*Task directions*
Using the data below, please return every line exactly as given.

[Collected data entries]
━━━━━━━━━━━━━━━━

Lemma step_conserved x ws (s : sys) : x_group (str s) <> None -> ordered (str s) ->
  Z.of_nat (length (backlog (str s)) + length (published [x])) <= maxlen ->
  exists s1 ws1, do_step' x ws s = (s1, Ok ws1) /\ conserved (published [x]) s s1
  /\ keeps_running [x] ws ws1.
Proof.
  intros Hg Ho Hlen. assert (Hsame : exists s1 ws1, (s, Ok ws) = (s1, Ok ws1) :> sys * _
    /\ conserved [] s s1 /\ keeps_running [x] ws ws1).
  { exists s, ws. split; [done|]. split; [by apply conserved_refl|]. by intros w. }
  assert (Hrun : forall w s1, conserved [] s s1 ->
    exists s2 ws2, (s1, Ok ((w, Running) :: ws)) = (s2, Ok ws2) :> sys * _
      /\ conserved [] s s2 /\ keeps_running [x] ws ws2).
  { intros w s1 Hc. exists s1, ((w, Running) :: ws). split; [done|]. split; [done|].
    intros w' Hw' _. rewrite status_cons. by case_decide. }
  destruct x as [e|w|w|w]; cbn [do_step published flat_map app] in *.
  - unfold mbind at 1, M_bind at 1, try_M, mbind at 1, M_bind at 1. rewrite on_redis_run.
    unfold publish_event. pose proof (xadd_up maxlen (publish_fields e) s.2.2) as E.
    destruct (xadd maxlen (publish_fields e) s.2.2) as [t1 x]. cbn [fst snd] in *.
    destruct (xadd_moves _ _ _ _ _ Ho E) as [Ho1 _].
    destruct (xadd_backlog _ _ _ _ _ Ho E Hg) as ((n&Hb)&Hp&Hg1); [cbn in Hlen; lia|].
    destruct E as (?&?&_&->&_). cbn. eexists _, ws. split; [done|]. split; [|by intros w].
    split; [cbn; congruence|]. split; [done|]. split; [done|]. exists []. split; [by rewrite app_nil_r|].
    cbn [snd]. by rewrite Hb, map_app.
  - destruct (status_of w ws) as [y|] eqn:Ew; [done|]. unfold carry_out, try_M, mbind, M_bind, start.
    destruct w as [pid|]; [|by apply Hrun, conserved_refl].
    rewrite on_redis_run. pose proof (xgroup_create_up s.2.2) as E. unfold does, spec_xgroup_create in E.
    unfold ensure_consumer_group, try_M. destruct (xgroup_create s.2.2) as [t1 x]. cbn [fst snd] in E.
    destruct (x_group (str s)) eqn:Eg; [|done]. injection E as Et ->. cbn. apply Hrun.
    split; [cbn; rewrite Et; congruence|]. split; [cbn; by rewrite Et|]. cbn. rewrite Et.
    split; [done|]. exists []. by rewrite !app_nil_r.
  - destruct (status_of w ws) as [[]|]; try done. unfold carry_out, try_M, mbind, M_bind.
    destruct (turn_conserved w s Hg Ho) as (s1&->&Hc&_). by apply Hrun.
  - destruct (status_of w ws) as [[]|]; try done. exists s, ((w, Returned) :: ws).
    split; [done|]. split; [by apply conserved_refl|]. intros w' Hw' Hn. rewrite status_cons.
    case_decide; [subst w'; destruct Hn; by left|done].
Qed.

Lemma run_conserved l : forall ws (s : sys), x_group (str s) <> None -> ordered (str s) ->
  Z.of_nat (length (backlog (str s)) + length (published l)) <= maxlen ->
  exists s1 ws1, run_steps' l ws s = (s1, Ok ws1) /\ conserved (published l) s s1
  /\ keeps_running l ws ws1.
Proof.
  induction l as [|x l IH]; intros ws s Hg Ho Hlen; cbn [run_steps].
  - exists s, ws. split; [done|]. split; [by apply conserved_refl|]. by intros w.
  - change (published (x :: l)) with (published ([x] ++ l)) in *.
    unfold published in Hlen. rewrite flat_map_app, length_app in Hlen. fold (published [x]) (published l) in Hlen.
    destruct (step_conserved x ws s Hg Ho) as (s1&ws1&Es&Hc&Hk); [lia|].
    unfold mbind, M_bind. rewrite Es. pose proof (conserved_length _ _ _ Hc) as Hle.
    destruct (IH ws1 s1) as (s2&ws2&->&Hc2&Hk2); [apply Hc|apply Hc|lia|].
    exists s2, ws2. split; [done|]. split.
    + unfold published. rewrite flat_map_app. by eapply conserved_trans.
    + intros w Hw Hn. apply not_elem_of_cons in Hn as [Hn1 Hn2]. apply Hk2; [|done].
      apply Hk; [done|]. by intros E%list_elem_of_singleton.
Qed.

(** Turns of one worker empty the backlog. *)
Lemma turns_drain w n : forall ws (s : sys), x_group (str s) <> None -> ordered (str s) ->
  status_of w ws = Some Running -> (length (backlog (str s)) <= n * count_of w)%nat ->
  exists s1 ws1, run_steps' (repeat (Turn w) n) ws s = (s1, Ok ws1) /\ conserved [] s s1
  /\ backlog (str s1) = [].
Proof.
  induction n as [|n IH]; intros ws s Hg Ho Hw Hlen; cbn [repeat run_steps].
  - exists s, ws. split; [done|]. split; [by apply conserved_refl|].
    destruct (backlog (str s)); [done|cbn in Hlen; lia].
  - unfold mbind at 1, M_bind at 1. cbn [do_step]. rewrite Hw. unfold carry_out, try_M, mbind at 1, M_bind at 1.
    destruct (turn_conserved w s Hg Ho) as (s1&->&Hc&Hb).
    destruct (IH ((w, Running) :: ws) s1) as (s2&ws2&E&Hc2&Hb2); [apply Hc|apply Hc| | |].
    + rewrite status_cons. by rewrite decide_True.
    + rewrite Hb, length_drop. lia.
    + exists s2, ws2. split; [exact E|]. split; [|done]. by eapply (conserved_trans [] []).
Qed.

End Exact.
End Schedule.
(** The clock moves on and the task wakes up. *)
Lemma wait_alone item a el ph nx clock d (w : worker) (n : N) l :
  ph = (if clock <? el then Sleeping el else Calling) -> clock + Z.max 0 d = Z.max clock el ->
  fire_allN (Tick d :: Wake 0 :: l) (mkPool [mkTask 0 item a el ph] nx clock false, (w, n))
  = fire_allN l (mkPool [mkTask 0 item a el Calling] nx (Z.max clock el) false, (w, n)).
Proof.
  intros Hph Htick.
  cbn [fire_all foldl fire fst snd find_task find p_tasks p_clock p_stop p_next tk_id tk_phase Nat.eqb].
  rewrite Htick. unfold find_task. cbn [p_tasks find tk_id Nat.eqb]. subst ph.
  destruct (Z.ltb_spec clock el) as [Hlt|Hge]; cbn [tk_phase]; [|done].
  by rewrite (proj2 (Z.leb_le _ _)) by lia.
Qed.

(** The end of the task, whatever events are left. *)
Lemma ended_alone a rs clock p (w : worker) (n : N) (x : res unit) : p_tasks p = [] ->
  exists p' w' n' (o : list (res DeliverOutcome) * Z * res unit),
    fire_allN (attempt_events a rs) (p, (w, n)) = (p', (w', n'))
    /\ p_tasks p' = [] /\ ((w, mkOutside rs clock n), x) = ((w', mkOutside o.1.1 o.1.2 n'), o.2).
Proof.
  intros Hp. destruct (no_task_left a rs p (w, n) Hp) as (p'&->&Hp'). by exists p', w, n, (rs, clock, x).
Qed.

━━━━━━━━━━━━━━━━

*Completed exercise*
Lemma step_conserved x ws (s : sys) : x_group (str s) <> None -> ordered (str s) ->
  Z.of_nat (length (backlog (str s)) + length (published [x])) <= maxlen ->
  exists s1 ws1, do_step' x ws s = (s1, Ok ws1) /\ conserved (published [x]) s s1
  /\ keeps_running [x] ws ws1.
Proof.
  intros Hg Ho Hlen. assert (Hsame : exists s1 ws1, (s, Ok ws) = (s1, Ok ws1) :> sys * _
    /\ conserved [] s s1 /\ keeps_running [x] ws ws1).
  { exists s, ws. split; [done|]. split; [by apply conserved_refl|]. by intros w. }
  assert (Hrun : forall w s1, conserved [] s s1 ->
    exists s2 ws2, (s1, Ok ((w, Running) :: ws)) = (s2, Ok ws2) :> sys * _
      /\ conserved [] s s2 /\ keeps_running [x] ws ws2).
  { intros w s1 Hc. exists s1, ((w, Running) :: ws). split; [done|]. split; [done|].
    intros w' Hw' _. rewrite status_cons. by case_decide. }
  destruct x as [e|w|w|w]; cbn [do_step published flat_map app] in *.
  - unfold mbind at 1, M_bind at 1, try_M, mbind at 1, M_bind at 1. rewrite on_redis_run.
    unfold publish_event. pose proof (xadd_up maxlen (publish_fields e) s.2.2) as E.
    destruct (xadd maxlen (publish_fields e) s.2.2) as [t1 x]. cbn [fst snd] in *.
    destruct (xadd_moves _ _ _ _ _ Ho E) as [Ho1 _].
    destruct (xadd_backlog _ _ _ _ _ Ho E Hg) as ((n&Hb)&Hp&Hg1); [cbn in Hlen; lia|].
    destruct E as (?&?&_&->&_). cbn. eexists _, ws. split; [done|]. split; [|by intros w].
    split; [cbn; congruence|]. split; [done|]. split; [done|]. exists []. split; [by rewrite app_nil_r|].
    cbn [snd]. by rewrite Hb, map_app.
  - destruct (status_of w ws) as [y|] eqn:Ew; [done|]. unfold carry_out, try_M, mbind, M_bind, start.
    destruct w as [pid|]; [|by apply Hrun, conserved_refl].
    rewrite on_redis_run. pose proof (xgroup_create_up s.2.2) as E. unfold does, spec_xgroup_create in E.
    unfold ensure_consumer_group, try_M. destruct (xgroup_create s.2.2) as [t1 x]. cbn [fst snd] in E.
    destruct (x_group (str s)) eqn:Eg; [|done]. injection E as Et ->. cbn. apply Hrun.
    split; [cbn; rewrite Et; congruence|]. split; [cbn; by rewrite Et|]. cbn. rewrite Et.
    split; [done|]. exists []. by rewrite !app_nil_r.
  - destruct (status_of w ws) as [[]|]; try done. unfold carry_out, try_M, mbind, M_bind.
    destruct (turn_conserved w s Hg Ho) as (s1&->&Hc&_). by apply Hrun.
  - destruct (status_of w ws) as [[]|]; try done. exists s, ((w, Returned) :: ws).
    split; [done|]. split; [by apply conserved_refl|]. intros w' Hw' Hn. rewrite status_cons.
    case_decide; [subst w'; destruct Hn; by left|done].
Qed.

Lemma run_conserved l : forall ws (s : sys), x_group (str s) <> None -> ordered (str s) ->
  Z.of_nat (length (backlog (str s)) + length (published l)) <= maxlen ->
  exists s1 ws1, run_steps' l ws s = (s1, Ok ws1) /\ conserved (published l) s s1
  /\ keeps_running l ws ws1.
Proof.
  induction l as [|x l IH]; intros ws s Hg Ho Hlen; cbn [run_steps].
  - exists s, ws. split; [done|]. split; [by apply conserved_refl|]. by intros w.
  - change (published (x :: l)) with (published ([x] ++ l)) in *.
    unfold published in Hlen. rewrite flat_map_app, length_app in Hlen. fold (published [x]) (published l) in Hlen.
    destruct (step_conserved x ws s Hg Ho) as (s1&ws1&Es&Hc&Hk); [lia|].
    unfold mbind, M_bind. rewrite Es. pose proof (conserved_length _ _ _ Hc) as Hle.
    destruct (IH ws1 s1) as (s2&ws2&->&Hc2&Hk2); [apply Hc|apply Hc|lia|].
    exists s2, ws2. split; [done|]. split.
    + unfold published. rewrite flat_map_app. by eapply conserved_trans.
    + intros w Hw Hn. apply not_elem_of_cons in Hn as [Hn1 Hn2]. apply Hk2; [|done].
      apply Hk; [done|]. by intros E%list_elem_of_singleton.
Qed.

(** Turns of one worker empty the backlog. *)
Lemma turns_drain w n : forall ws (s : sys), x_group (str s) <> None -> ordered (str s) ->
  status_of w ws = Some Running -> (length (backlog (str s)) <= n * count_of w)%nat ->
  exists s1 ws1, run_steps' (repeat (Turn w) n) ws s = (s1, Ok ws1) /\ conserved [] s s1
  /\ backlog (str s1) = [].
Proof.
  induction n as [|n IH]; intros ws s Hg Ho Hw Hlen; cbn [repeat run_steps].
  - exists s, ws. split; [done|]. split; [by apply conserved_refl|].
    destruct (backlog (str s)); [done|cbn in Hlen; lia].
  - unfold mbind at 1, M_bind at 1. cbn [do_step]. rewrite Hw. unfold carry_out, try_M, mbind at 1, M_bind at 1.
    destruct (turn_conserved w s Hg Ho) as (s1&->&Hc&Hb).
    destruct (IH ((w, Running) :: ws) s1) as (s2&ws2&E&Hc2&Hb2); [apply Hc|apply Hc| | |].
    + rewrite status_cons. by rewrite decide_True.
    + rewrite Hb, length_drop. lia.
    + exists s2, ws2. split; [exact E|]. split; [|done]. by eapply (conserved_trans [] []).
Qed.

End Exact.
End Schedule.
(** The clock moves on and the task wakes up. *)
Lemma wait_alone item a el ph nx clock d (w : worker) (n : N) l :
  ph = (if clock <? el then Sleeping el else Calling) -> clock + Z.max 0 d = Z.max clock el ->
  fire_allN (Tick d :: Wake 0 :: l) (mkPool [mkTask 0 item a el ph] nx clock false, (w, n))
  = fire_allN l (mkPool [mkTask 0 item a el Calling] nx (Z.max clock el) false, (w, n)).
Proof.
  intros Hph Htick.
  cbn [fire_all foldl fire fst snd find_task find p_tasks p_clock p_stop p_next tk_id tk_phase Nat.eqb].
  rewrite Htick. unfold find_task. cbn [p_tasks find tk_id Nat.eqb]. subst ph.
  destruct (Z.ltb_spec clock el) as [Hlt|Hge]; cbn [tk_phase]; [|done].
  by rewrite (proj2 (Z.leb_le _ _)) by lia.
Qed.

(** The end of the task, whatever events are left. *)
Lemma ended_alone a rs clock p (w : worker) (n : N) (x : res unit) : p_tasks p = [] ->
  exists p' w' n' (o : list (res DeliverOutcome) * Z * res unit),
    fire_allN (attempt_events a rs) (p, (w, n)) = (p', (w', n'))
    /\ p_tasks p' = [] /\ ((w, mkOutside rs clock n), x) = ((w', mkOutside o.1.1 o.1.2 n'), o.2).
Proof.
  intros Hp. destruct (no_task_left a rs p (w, n) Hp) as (p'&->&Hp'). by exists p', w, n, (rs, clock, x).
Qed.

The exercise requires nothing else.